Supreme Court Rejects Attempt by Class Action Plaintiff to Plead Around Federal Court Jurisdiction

Client Alert | 2 min read | 03.22.13

On March 19, 2013, the Supreme Court held unanimously that federal jurisdiction under the Class Action Fairness Act (CAFA) cannot be defeated by a named plaintiff's stipulation, prior to class certification, that he will not seek damages above $5 million on behalf of the class. The decision resolves a conflict among the federal courts of appeal, and reinforces CAFA's goal of ensuring that large interstate class actions are heard in federal court.

In Standard Fire Insurance Company v. Knowles, plaintiff Greg Knowles filed a putative class action in Arkansas state court against Standard Fire Insurance Co. on behalf of "hundreds, possibly thousands" of insureds. Standard Fire removed the action to federal court under CAFA, which provides federal district courts with "original jurisdiction" to hear class actions if the class has more than 100 members, the parties are minimally diverse, and the amount in controversy exceeds $5 million in the aggregate for all class members. 28 U.S.C. §§ 1332(d)(2), 5(B). Despite evidence submitted by Standard Fire demonstrating that the amount in controversy exceeded the $5 million threshold for CAFA jurisdiction, the district court remanded the case to state court based on the named plaintiff's stipulation that he would not "at any time during the case… seek damages for the class… in excess of $5,000,000 in the aggregate." When the Eighth Circuit declined to hear its appeal, Standard Fire successfully petitioned for a writ of certiorari by the U.S. Supreme Court.

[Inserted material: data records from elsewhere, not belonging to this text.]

Lemma string_length_app a b : String.length (a +:+ b) = (String.length a + String.length b)%nat.
Proof. induction a as [|x a IH]; [done|]. rewrite string_app_cons. cbn. by rewrite IH. Qed.

Lemma string_app_inv_tail t a b : a +:+ t = b +:+ t -> a = b.
Proof.
  revert b. induction a as [|x a IH]; intros [|y b] E; [done| | |].
  - apply (f_equal String.length) in E. rewrite !string_length_app in E. cbn in E. lia.
  - apply (f_equal String.length) in E. rewrite !string_length_app in E. cbn in E. lia.
  - rewrite !string_app_cons in E. injection E as -> E. by rewrite (IH b E).
Qed.

(** * Sums over a list *)

Definition zsum {A} (f : A -> Z) (l : list A) : Z := foldr (fun x n => f x + n) 0 l.

Lemma zsum_cons {A} (f : A -> Z) x l : zsum f (x :: l) = f x + zsum f l.
Proof. done. Qed.

Lemma zsum_insert {A} (f : A -> Z) l i x y :
  l !! i = Some x -> zsum f (<[i := y]> l) = zsum f l - f x + f y.
Proof.
  revert i. induction l as [|x0 l IH]; intros [|i] Hi; try done.
  - injection Hi as ->. change (<[0%nat := y]> (x :: l)) with (y :: l). rewrite !zsum_cons. lia.
  - specialize (IH i Hi). change (<[S i := y]> (x0 :: l)) with (x0 :: <[i := y]> l).
    rewrite !zsum_cons. lia.
Qed.

Lemma zsum_nonneg {A} (f : A -> Z) l : Forall (fun x => 0 <= f x) l -> 0 <= zsum f l.
Proof. induction 1; [done|]. rewrite zsum_cons. lia. Qed.

Lemma zsum_member {A} (f : A -> Z) l i x :
  Forall (fun x => 0 <= f x) l -> l !! i = Some x -> f x <= zsum f l.
Proof.
  intros Hf. revert i. induction Hf as [|x0 l H0 Hl IH]; intros i Hi; [done|]. rewrite zsum_cons.
  destruct i as [|i]; [injection Hi as ->; pose proof (zsum_nonneg f l Hl); lia|].
  specialize (IH i Hi). lia.
Qed.

Lemma zsum_two {A} (f : A -> Z) l i j x y :
  (forall x, 0 <= f x) -> i <> j -> l !! i = Some x -> l !! j = Some y -> f x + f y <= zsum f l.
Proof.
  intros Hf. assert (forall l, Forall (fun x => 0 <= f x) l) as Hall by (intros; apply Forall_forall; auto).
  revert i j. induction l as [|z l IH]; intros [|i] [|j] Hne Hi Hj; try done; rewrite zsum_cons.
  - injection Hi as ->. pose proof (zsum_member f l j y (Hall l) Hj). lia.
  - injection Hj as ->. pose proof (zsum_member f l i x (Hall l) Hi). lia.
  - specialize (IH i j ltac:(congruence) Hi Hj). specialize (Hf z). lia.
Qed.

Lemma zsum_bounds {A} (f : A -> Z) l : (forall x, 0 <= f x <= 1) -> 0 <= zsum f l <= Z.of_nat (length l).
Proof.
  intros Hf. induction l as [|x l IH]; [done|]. specialize (Hf x). rewrite zsum_cons. cbn [length]. lia.
Qed.

Lemma zsum_repeat {A} (f : A -> Z) x n : f x = 0 -> zsum f (repeat x n) = 0.
Proof. intros Hf. induction n as [|n IH]; [done|]. cbn [repeat]. rewrite zsum_cons. lia. Qed.

Lemma zsum_zero {A} (f : A -> Z) l : Forall (fun x => f x = 0) l -> zsum f l = 0.
Proof. induction 1 as [|x l E _ IH]; [done|]. rewrite zsum_cons. lia. Qed.

Lemma zsum_add {A} (f g : A -> Z) l : zsum (fun x => f x + g x) l = zsum f l + zsum g l.
Proof. induction l as [|x l IH]; [done|]. rewrite !zsum_cons. lia. Qed.

Lemma zsum_app {A} (f : A -> Z) l l' : zsum f (l ++ l') = zsum f l + zsum f l'.
Proof. induction l as [|x l IH]; [done|]. rewrite <- app_comm_cons, !zsum_cons. lia. Qed.

Lemma zsum_replicate {A} (f : A -> Z) n x : zsum f (replicate n x) = Z.of_nat n * f x.
Proof. induction n as [|n IH]; [done|]. cbn [replicate]. rewrite zsum_cons. lia. Qed.

Lemma zsum_mono {A} (f : A -> Z) l l' : Forall2 (fun x y => f x <= f y) l l' -> zsum f l <= zsum f l'.
Proof. induction 1 as [|x y l l' Hxy _ IH]; [done|]. rewrite !zsum_cons. lia. Qed.

Lemma zsum_take_mono {A} (f : A -> Z) l i j :
  (forall x, 0 <= f x) -> (i <= j)%nat -> zsum f (take i l) <= zsum f (take j l).
Proof.
  intros Hf Hij. rewrite <- (take_drop i (take j l)), take_take, Nat.min_l, zsum_app by done.
  pose proof (zsum_nonneg f (drop i (take j l))) as Hn. rewrite Forall_forall in Hn. specialize (Hn ltac:(auto)). lia.
Qed.

(** * Ranges of a list *)

(** The list has [x] at the [n] places from [k] on; these places set to [x]. *)
Definition range {A} (l : list A) (k n : nat) (x : A) : Prop :=
  forall j, (k <= j < k + n)%nat -> l !! j = Some x.
Definition set_range {A} (k n : nat) (x : A) (l : list A) : list A :=
  take k l ++ replicate n x ++ drop (k + n) l.

Lemma range_bound {A} (l : list A) k n x : (1 <= n)%nat -> range l k n x -> (k + n <= length l)%nat.
Proof. intros Hn Hr. specialize (Hr (k + n - 1)%nat ltac:(lia)). apply lookup_lt_Some in Hr. lia. Qed.

Lemma range_split {A} (l : list A) k n x : range l k n x -> (k <= length l)%nat -> l = set_range k n x l.
Proof.
  intros Hr Hk. unfold set_range. rewrite <- (take_drop k l) at 1. f_equal.
  rewrite <- (take_drop n (drop k l)) at 1. rewrite drop_drop. f_equal.
  apply list_eq. intros j. destruct (decide (j < n)%nat) as [Hj|Hj].
  - rewrite lookup_take_lt, lookup_drop, (Hr (k + j)%nat) by lia. symmetry. by apply lookup_replicate_2.
  - rewrite lookup_take_ge by lia. symmetry. apply lookup_ge_None. rewrite length_replicate. lia.
Qed.

Lemma lookup_set_range {A} (l : list A) k n x j :
  (k + n <= length l)%nat ->
  set_range k n x l !! j = if decide (k <= j < k + n)%nat then Some x else l !! j.
Proof.
  intros Hl. unfold set_range. destruct (decide (j < k)%nat) as [Hj|Hj].
  - rewrite lookup_app_l, lookup_take_lt by (rewrite ?length_take; lia). by rewrite decide_False by lia.
  - rewrite lookup_app_r by (rewrite length_take; lia). rewrite length_take, Nat.min_l by lia.
    case_decide as Hr.
    + rewrite lookup_app_l by (rewrite length_replicate; lia). apply lookup_replicate_2. lia.
    + rewrite lookup_app_r by (rewrite length_replicate; lia). rewrite length_replicate, lookup_drop. f_equal. lia.
Qed.

Lemma length_set_range {A} (l : list A) k n x : (k + n <= length l)%nat -> length (set_range k n x l) = length l.
Proof. intros Hl. unfold set_range. rewrite !length_app, length_take, length_replicate, length_drop. lia. Qed.

Lemma zsum_set_range {A} (f : A -> Z) l k n x y :
  range l k n y -> (k + n <= length l)%nat -> zsum f (set_range k n x l) = zsum f l + Z.of_nat n * (f x - f y).
Proof.
  intros Hr Hl. rewrite (range_split l k n y Hr) at 2 by lia. unfold set_range.
  rewrite !zsum_app, !zsum_replicate. lia.
Qed.

Lemma zsum_take_set_range {A} (f : A -> Z) l k n x y j :
  range l k n y -> (k + n <= length l)%nat -> f y <= f x ->
  zsum f (take j l) <= zsum f (take j (set_range k n x l)).
Proof.
  intros Hr Hl Hf. apply zsum_mono, Forall2_take. rewrite (range_split l k n y Hr) at 1 by lia. unfold set_range.
  apply Forall2_app; [|apply Forall2_app]; [|by apply Forall2_replicate|]; (apply Forall_Forall2_diag, Forall_forall; lia).
Qed.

The Supreme Court vacated and remanded. Justice Breyer, writing for the Court, explained that the stipulation of a putative class action plaintiff cannot defeat CAFA jurisdiction if evidence shows that the amount in controversy requirement is satisfied. This is so for the "simple" reason that stipulations "must be binding," and the word of a named plaintiff cannot bind the putative class "before the class is certified." To hold otherwise, the Court explained, would "exalt form over substance, and run directly counter to CAFA's primary objective: ensuring 'Federal court consideration of interstate cases of national importance.'" Slip Op. at 6 (quoting § 2(b)(2), 119 Stat. 5).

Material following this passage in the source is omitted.